Other time saving tricks:
  • Cooking order matters. Lentils take ~20 mins to cook, so that was the first step. Since both boiling lentils and browning onions are hands off tasks that also require the most time, start them before the prep of the rest of the ingredients.
  • Reuse. This is rather specific to this dish, but vegetable scraps (inner onion skin, shiitake mushroom stalks) went into the lentil's cooking liquid to add more flavour and the cooking liquid is then used to boil the spaghetti, and finally used as part of the sauce for the final dish. 
  • Char vegetables (inspo #3), since it frees you to chop additional vegetables which is easily the most time consuming task. Plus charred vegetables taste better.
Additional thoughts on the dish:
  • Layering flavour is the key. It currently has nice base and mid notes (sweet onion, mushroom) but would greatly benefit from some higher notes. Maybe add some herbs next time, like green onions or some pickled radishes.

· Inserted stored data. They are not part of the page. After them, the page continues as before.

(** A site whose staging and plugin directories exist and are empty. *)
Definition site : state :=
  State (mkdirp (segs "/site/temp") (mkdirp (segs "/site/wp-content/plugins") ∅)) [].

(** A server given by a table of URLs; anything else is a 404. *)
Fixpoint serve (table : list (string * reply)) (url : string) : reply :=
  match table with
  | [] => Response (Some 404) "Not Found" None (Bytes "")
  | (u, r) :: rest => if String.eqb u url then r else serve rest url
  end.

Definition world (table : list (string * reply)) (npm_status : Z) : Env :=
  {| https_get := serve table;
     git_tree := λ _, None;
     exit_code := λ _ _, npm_status;
     package_json_name := λ _, Some "demo";
     getDownloadUrl := λ name version packageType,
       "https://downloads.example.test/" +:+ packageType +:+ "/" +:+ name
         +:+ "." +:+ default "latest" version +:+ ".zip" |}.

Definition ok (body : content) : reply := Response (Some 200) "OK" None body.

(** A plugin named [demo] with an explicit source. *)
Definition plugin (url : string) : Package :=
  new_Package {| name := "demo"; version := None; source := Some url |}
              "plugin" paths.

Definition zip_url : string := "https://example.test/demo.zip".

Definition real_url : string := "https://example.test/real.zip".
Definition zip_file : string := "/site/temp/demo.zip".

(** The archive URL answers 301 and points to the real archive. *)
Definition moved : Env :=
  world [(zip_url, Response (Some 301) "Moved Permanently" (Some real_url) (Bytes ""));
         (real_url, ok (Bytes "real"))] 0.

(** The archive URL answers 300 and points to the real archive. *)
Definition multiple_choices : Env :=
  world [(zip_url, Response (Some 300) "Multiple Choices" (Some real_url)
                            (Bytes "choices"));
         (real_url, ok (Bytes "real"))] 0.

(** An archive with one top-level directory and no manifest at all. *)
Definition plain : Env :=
  world [(zip_url, ok (Archive [Entry "demo-1.0/" "";
                                Entry "demo-1.0/demo.php" "<?php";
                                Entry "demo-1.0/readme.txt" "demo"]))] 0.


(** An archive whose two entries share no top-level directory. *)
Definition two_roots : Env :=
  world [(zip_url, ok (Archive [Entry "a/x" "1"; Entry "b/y" "2"]))] 0.

(** The archive URL answers with bytes that are no archive. *)
Definition garbage : Env := world [(zip_url, ok (Bytes "not a zip"))] 0.

(** A site whose plugin directory is missing. *)
Definition no_plugins : state := State (mkdirp (segs "/site/temp") ∅) [].

Definition demo_folder : string := "/site/wp-content/plugins/demo".

(** A server that knows no URL. *)
Definition nothing_there : Env := world [] 0.

(** The site with an archive already downloaded for the plugin. *)
Definition staged (entries : list entry) : state :=
  State (<[segs "/site/temp/demo.zip" := File (Archive entries)]> (files site)) [].

(** A server with [n] redirects in a row from the URL [hop_start] on: a
    URL of the site that is less than [n] characters longer than
    [hop_start] redirects to itself with one more character at its end,
    a longer one answers with the payload.  What is no https URL gets no
    answer at all. *)
Definition hop_start : string := "https://example.test/hop".
Lemma find_by_NormalizedName n pls sel :
  Player.member <$> pls = Player.member <$> sel →
  fst <$> list_find (fun pl => Player.NormalizedName pl = n) pls
  = fst <$> list_find (fun pl => Player.NormalizedName pl = n) sel.
Proof.
  intros Hm.
  exact (find_by_member (fun m => Member.NormalizedName m = n) pls sel Hm).
Qed.

Lemma found_row_id (P : Player.t → Prop) `{!∀ pl, Decision (P pl)} pls sel k pl :
  Player.member <$> pls = Player.member <$> sel →
  list_find P pls = Some (k, pl) →
  pls !! k = Some pl ∧ Player.StudentID pl = row_id sel k
  ∧ ∃ pl0, sel !! k = Some pl0 ∧ Player.FullName pl = Player.FullName pl0.
Proof.
  intros Hm (Hk & _ & _)%list_find_Some. split; [done|].
  destruct (lookup_same_member _ _ _ _ Hm Hk) as (pl0 & Hk0 & Hmem).
  split.
  - unfold row_id, Player.StudentID. rewrite Hk0. simpl. by rewrite Hmem.
  - exists pl0. unfold Player.FullName. by rewrite Hmem.
Qed.

(** *** The first pass *)

Lemma exact_pass_snoc sel ps p :
  exact_pass sel (ps ++ [p]) = exact_step (exact_pass sel ps) (length ps, p).
Proof.
  unfold exact_pass, iterrows. rewrite imap_app, fold_left_app. simpl.
  by rewrite Nat.add_0_r.
Qed.

Lemma credit_all_snoc l p pl : credit_all (l ++ [p]) pl = credit p (credit_all l pl).
Proof. unfold credit_all. by rewrite fold_left_app. Qed.

Lemma exact_matches_snoc sel ps p k :
  exact_matches sel (ps ++ [p]) k
  = exact_matches sel ps k
    ++ (if decide (exact_target sel p = Some k) then [p] else []).
Proof.
  unfold exact_matches. by rewrite filter_app.
Qed.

  • This is very much improved by having an egg on top. The omlette shape of the egg is just the result of my bad flipping skills, but I do like how folding the egg left the inside creamy, which contrasts nicely with the charred outside. Will start folding my fried eggs from now on. 
  • On the topic of including eggs, I don't see myself ever going vegan. I love my yogurt and eggs too much. Surprisingly I don't miss meat much when I don't have them for prolonged periods. On the other hand, no vegetables for a couple of meals is painful. But contrary to my belief, cooking vegetarian dishes isn't less time consuming since there's just so darn many vegetables to chop. It does make washing dishes easier. 
Cooking in general, follows the 3rd rule of engineering that is "to find the answer you must know the answer". To cook something that taste good, you must be able to conceive the flavour profile beforehand.

...

I really shouldn't be writing a long blog post when concrete midterm is on Friday.